- [Instructions to follow]
From the records below, print exactly the lines starting at the one containing "Section Respects." and ending at the one containing "(fuel : nat)", ends included, and nothing else.

- [Records to use]
[Start of Attachment]

Lemma index_links_saved_post_witness :
  let env := sample_env (Return sample_feed) in
  output_dir CityAMExtractor_new = lit "summaries"
  /\ open_error env (post_path env) = None /\ open_error env index_path = None
  /\ exists w1 w2 readme,
       save_blog_post env CityAMExtractor_new (lit "post") None empty_world
       = (Return (lit "summaries/cityam_summary_2025-11-05.md"), w1)
       /\ update_index env (lit "summaries/cityam_summary_2025-11-05.md") w1
          = (Return tt, w2)
       /\ files w2 !! lit "summaries/cityam_summary_2025-11-05.md"
          = Some (lit "post")
       /\ files w2 !! index_path = Some readme
       /\ occurs_in (lit "](summaries/cityam_summary_2025-11-05.md)") readme.
Proof.
  cbv zeta. split; [reflexivity|]. split; [reflexivity|]. split; [reflexivity|].
  exact (index_links_saved_post (sample_env (Return sample_feed))
           CityAMExtractor_new (lit "post") empty_world eq_refl eq_refl eq_refl).
Defined.

(** ** More on the run *)

(** The run, once the fetch is done. *)
Lemma run_after_fetch env w :
  run_daily_extraction env CityAMExtractor_new w
  = match extract_articles env CityAMExtractor_new (lit "news") 5 (after_banner w) with
    | (Raise e, w2) => handled e w2
    | (Return None, w2) =>
        (Raise (SystemExit 1),
         say w2 ([10060] ++ lit " Failed to extract content from RSS feed"))
    | (Return (Some data), w2) =>
        match open_error env (post_path env) with
        | Some e => handled e w2
        | None =>
            let w3 := say (put w2 (post_path env) (daily_post env data))
                        (lit "Blog post saved to: " ++ post_path env) in
            match open_error env index_path with
            | Some e => handled e w3
            | None =>
                (Return true,
                 say (say (put w3 index_path
                             (readme_content (strftime_Ymd (now env)) (post_path env)))
                        (lit "Updated README.md"))
                   ([9989] ++ lit " Daily extraction completed successfully!"))
            end
        end
    end.
Proof.
  unfold run_daily_extraction. rewrite !print_then.
  change (with_stdout _ _) with (after_banner w).
  destruct (extract_articles env CityAMExtractor_new (lit "news") 5 (after_banner w))
    as [[[data|]|e] w2] eqn:Hex.
  - destruct (open_error env (post_path env)) as [e|] eqn:Hpost.
    + assert (Hsave : save_blog_post env CityAMExtractor_new (daily_post env data)
                        None w2 = (Raise e, w2)).
      { unfold save_blog_post. eapply bind_raise. unfold write_file.
        rewrite default_path. fold (post_path env). by rewrite Hpost. }
      unfold handled. destruct (is_Exception e) eqn:He.
      * erewrite try_except_caught; [|erewrite bind_return by exact Hex;
                                       cbv beta iota; eapply bind_raise; exact Hsave
                                     |exact He].
        by rewrite print_then.
      * eapply try_except_passed; [|exact He].
        erewrite bind_return by exact Hex. cbv beta iota.
        eapply bind_raise. exact Hsave.
    + assert (Hsave : save_blog_post env CityAMExtractor_new (daily_post env data)
                        None w2
                      = (Return (post_path env),
                         say (put w2 (post_path env) (daily_post env data))
                           (lit "Blog post saved to: " ++ post_path env))).
      { rewrite save_blog_post_run; [done|]. rewrite default_path. exact Hpost. }
      cbv zeta. destruct (open_error env index_path) as [e|] eqn:Hindex.
      * assert (Hupd : update_index env (post_path env)
                         (say (put w2 (post_path env) (daily_post env data))
                            (lit "Blog post saved to: " ++ post_path env))
                       = (Raise e, say (put w2 (post_path env) (daily_post env data))
                            (lit "Blog post saved to: " ++ post_path env))).
        { unfold update_index. eapply bind_raise. unfold write_file.
          by rewrite Hindex. }
        unfold handled. destruct (is_Exception e) eqn:He.
        -- erewrite try_except_caught; [| |exact He].
           ++ by rewrite print_then.
           ++ erewrite bind_return by exact Hex. cbv beta iota.
              erewrite bind_return by exact Hsave.
              eapply bind_raise. exact Hupd.
        -- eapply try_except_passed; [|exact He].
           erewrite bind_return by exact Hex. cbv beta iota.
           erewrite bind_return by exact Hsave.
           eapply bind_raise. exact Hupd.
      * eapply try_except_return.
        erewrite bind_return by exact Hex. cbv beta iota.
        erewrite bind_return by exact Hsave.
        erewrite bind_return by (by apply update_index_run).
        rewrite print_then. done.
  - eapply try_except_passed; [|done].
    erewrite bind_return by exact Hex. cbv beta iota. by rewrite print_then.
  - unfold handled. destruct (is_Exception e) eqn:He.
    + erewrite try_except_caught; [|eapply bind_raise; exact Hex|exact He].
      by rewrite print_then.
    + eapply try_except_passed; [|exact He]. eapply bind_raise. exact Hex.
Qed.

(** The fetch of the news feed by its outcome. *)
Lemma extract_news_cases env w :
  let run := extract_articles env CityAMExtractor_new (lit "news") 5 w in
  files (snd run) = files w /\ dirs (snd run) = dirs w
  /\ requests (snd run) = requests w ++ [NEWS_URL]
  /\ match feedparser_parse env NEWS_URL with
     | Return parsed =>
         match entries parsed with
         | [] => fst run = Return None
         | _ => exists data, fst run = Return (Some data)
                             /\ articles data
                                = select_articles env (entries parsed) 5
         end
     | Raise e => if is_Exception e then fst run = Return None
                  else fst run = Raise e
     end.
Proof.
  cbv zeta.
  destruct (extract_articles_untouched env CityAMExtractor_new (lit "news") 5 w)
    as (Hf & Hd & Hr & _).
  split; [done|]. split; [done|]. split; [done|].
  unfold extract_articles.
  change (rss_feeds CityAMExtractor_new !! lit "news") with (Some NEWS_URL).
  cbv iota. change NEWS_URL with (104 :: drop 1 NEWS_URL) at 1. cbv iota.
  change (104 :: drop 1 NEWS_URL) with NEWS_URL.
  run_m. destruct (feedparser_parse env NEWS_URL) as [parsed|e]; simpl.
  - destruct (bozo parsed); simpl; destruct (entries parsed) eqn:E; simpl;
      try done; by eexists.
  - by destruct (is_Exception e).
Qed.

(** A run makes one request, for the news feed, whatever happens next;
    the feed labelled [business] is never fetched. *)
Theorem run_requests_news_once env w :
  requests (snd (run_daily_extraction env CityAMExtractor_new w))
  = requests w ++ [NEWS_URL]
  /\ requests (snd (main env w)) = requests w ++ [NEWS_URL].
Proof.
  assert (Hrun : forall w0,
    requests (snd (run_daily_extraction env CityAMExtractor_new w0))
    = requests w0 ++ [NEWS_URL]).
  { intros w0. rewrite run_after_fetch.
    destruct (extract_news_cases env (after_banner w0)) as (_ & _ & Hreq & _).
    destruct (extract_articles env CityAMExtractor_new (lit "news") 5 (after_banner w0))
      as [[[data|]|e] w2]; cbn [snd] in Hreq; unfold handled;
      repeat (match goal with
              | |- context [open_error ?a ?b] => destruct (open_error a b)
              | |- context [is_Exception ?a] => destruct (is_Exception a)
              end); exact Hreq. }
  split; [apply Hrun|].
  unfold main, CityAMExtractor_init, ensure_output_dir.
  destruct (path_exists w (output_dir CityAMExtractor_new)) eqn:Hdir.
  - erewrite bind_return; [apply Hrun|].
    erewrite bind_return; [done|]. by rewrite Hdir.
  - erewrite bind_return; [|erewrite bind_return; [done|]; by rewrite Hdir].
    by rewrite Hrun.
Qed.
Lemma mode_read_back (m : Z) :
  0 <= m < 2 ^ 32 -> CInt.to_u32 (strtol (fmt_o m) 8) = m.
Proof.
  change (2 ^ 32) with 4294967296. intros Hm.
  rewrite strtol_fmt_o by lia.
  unfold CInt.clamp_long, CInt.LONG_MIN, CInt.LONG_MAX.
  destruct (Z.ltb_spec m (-9223372036854775808)); [lia |].
  destruct (Z.ltb_spec 9223372036854775807 m); [lia |].
  unfold CInt.to_u32. change (2 ^ 32) with 4294967296.
  apply Z.mod_small. lia.
Qed.

Lemma list_snoc_neq {A : Type} (l : list A) (x : A) : (l ++ [x])%list <> l.
Proof.
  intros H. apply (f_equal (@List.length A)) in H.
  rewrite length_app in H. cbn in H. lia.
Qed.

Lemma string_app_neq (a b : string) : b <> "" -> a ++ b <> a.
Proof.
  intros Hb H. apply (f_equal String.length) in H.
  rewrite length_append in H. destruct b; [contradiction | cbn in H; lia].
Qed.

Lemma low_byte_of_wait_status (code : Z) :
  exit_status (wait_status (Exited code)) = 0.
Proof.
  unfold exit_status, wait_status.
  change 255 with (Z.ones 8).
  rewrite Z.land_ones, Z.shiftl_mul_pow2 by lia.
  apply Z.mod_mul. discriminate.
Qed.

Lemma executing_length (cmd : string) :
  String.length ("Executing command: " ++ cmd) = (19 + String.length cmd)%nat.
Proof.
  rewrite length_append. reflexivity.
Qed.

Lemma snprintf_head (c : ascii) (s : string) :
  snprintf BUFFER_SIZE (String c s) =
    String c (substring 0 (BUFFER_SIZE - 2) s).
Proof.
  reflexivity.
Qed.

(** ** What every run preserves *)

Section Respects.

Variable R : World -> World -> Prop.
Hypothesis R_refl : forall w, R w w.
Hypothesis R_trans : forall w1 w2 w3, R w1 w2 -> R w2 w3 -> R w1 w3.

Lemma respects_ret {A : Type} (a : A) : respects R (ret a).
Proof.
  intros w. apply R_refl.
Qed.

Lemma respects_bind {A B : Type} (m : M A) (k : A -> M B) :
  respects R m -> (forall a, respects R (k a)) -> respects R (bind m k).
Proof.
  intros Hm Hk w. unfold bind.
  specialize (Hm w). destruct (m w) as [[a |] w1]; cbn [snd] in *.
  - apply R_trans with w1; [exact Hm | apply Hk].
  - exact Hm.
Qed.

Lemma respects_if {A : Type} (c : bool) (m1 m2 : M A) :
  respects R m1 -> respects R m2 -> respects R (if c then m1 else m2).
Proof.
  destruct c; auto.
Qed.

End Respects.
(** C2 (as amended): for a TRANSPOSE node whose child compiles to exactly
    one triple of shape [(rows, cols)], the returned block is square of
    size [rows*cols]; its entry at [(row*cols + col, col*rows + row)] is 1
    for every [row < rows] and [col < cols], and every other entry is 0. *)
Theorem transpose_coeffs_entries
    (fuel : nat) (lin_op arg : LinOp) (id_ : Id) (rows cols : nat) (b : Value)
    (Hty : type lin_op = TRANSPOSE)
    (Hargs : args lin_op = [arg])
    (Hchild : get_coefficients fuel arg = Ok [(id_, (rows, cols), b)]) :
  exists P,
    get_coefficients fuel lin_op = Ok [(id_, (rows, cols), VMat P)] /\
    nrows P = rows * cols /\ ncols P = rows * cols /\
    (forall row col, row < rows -> col < cols ->
       mget P (row * cols + col) (col * rows + row) = 1%Z) /\
    (forall i j, i < rows * cols -> j < rows * cols ->
       (forall row col, row < rows -> col < cols ->
          ~ (i = row * cols + col /\ j = col * rows + row)) ->
       mget P i j = 0%Z).
Proof.
  exists (transpose_matrix rows cols).
  split; [| split; [reflexivity | split; [reflexivity | split]]].
  - rewrite get_coefficients_transpose by exact Hty.
    eapply transpose_coeffs_single; eassumption.
  - intros row col Hr Hc.
    rewrite transpose_matrix_entry by nia.
    rewrite transpose_target_at by exact Hc.
    rewrite Nat.eqb_refl. reflexivity.
  - intros i j Hi Hj Hno.
    rewrite transpose_matrix_entry by assumption.
    destruct (Nat.eqb_spec j (transpose_target rows cols i)) as [E | _];
      [| reflexivity].
    exfalso. assert (Hc0 : cols <> 0) by nia.
    apply (Hno (i / cols) (i mod cols)).
    + apply Nat.Div0.div_lt_upper_bound; lia.
    + apply Nat.mod_upper_bound; exact Hc0.
    + split; [| exact E].
      rewrite (Nat.div_mod_eq i cols) at 1. lia.
Qed.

[End of Attachment]

- [Expected answer]
Section Respects.

Variable R : World -> World -> Prop.
Hypothesis R_refl : forall w, R w w.
Hypothesis R_trans : forall w1 w2 w3, R w1 w2 -> R w2 w3 -> R w1 w3.

Lemma respects_ret {A : Type} (a : A) : respects R (ret a).
Proof.
  intros w. apply R_refl.
Qed.

Lemma respects_bind {A B : Type} (m : M A) (k : A -> M B) :
  respects R m -> (forall a, respects R (k a)) -> respects R (bind m k).
Proof.
  intros Hm Hk w. unfold bind.
  specialize (Hm w). destruct (m w) as [[a |] w1]; cbn [snd] in *.
  - apply R_trans with w1; [exact Hm | apply Hk].
  - exact Hm.
Qed.

Lemma respects_if {A : Type} (c : bool) (m1 m2 : M A) :
  respects R m1 -> respects R m2 -> respects R (if c then m1 else m2).
Proof.
  destruct c; auto.
Qed.

End Respects.
(** C2 (as amended): for a TRANSPOSE node whose child compiles to exactly
    one triple of shape [(rows, cols)], the returned block is square of
    size [rows*cols]; its entry at [(row*cols + col, col*rows + row)] is 1
    for every [row < rows] and [col < cols], and every other entry is 0. *)
Theorem transpose_coeffs_entries
    (fuel : nat) (lin_op arg : LinOp) (id_ : Id) (rows cols : nat) (b : Value)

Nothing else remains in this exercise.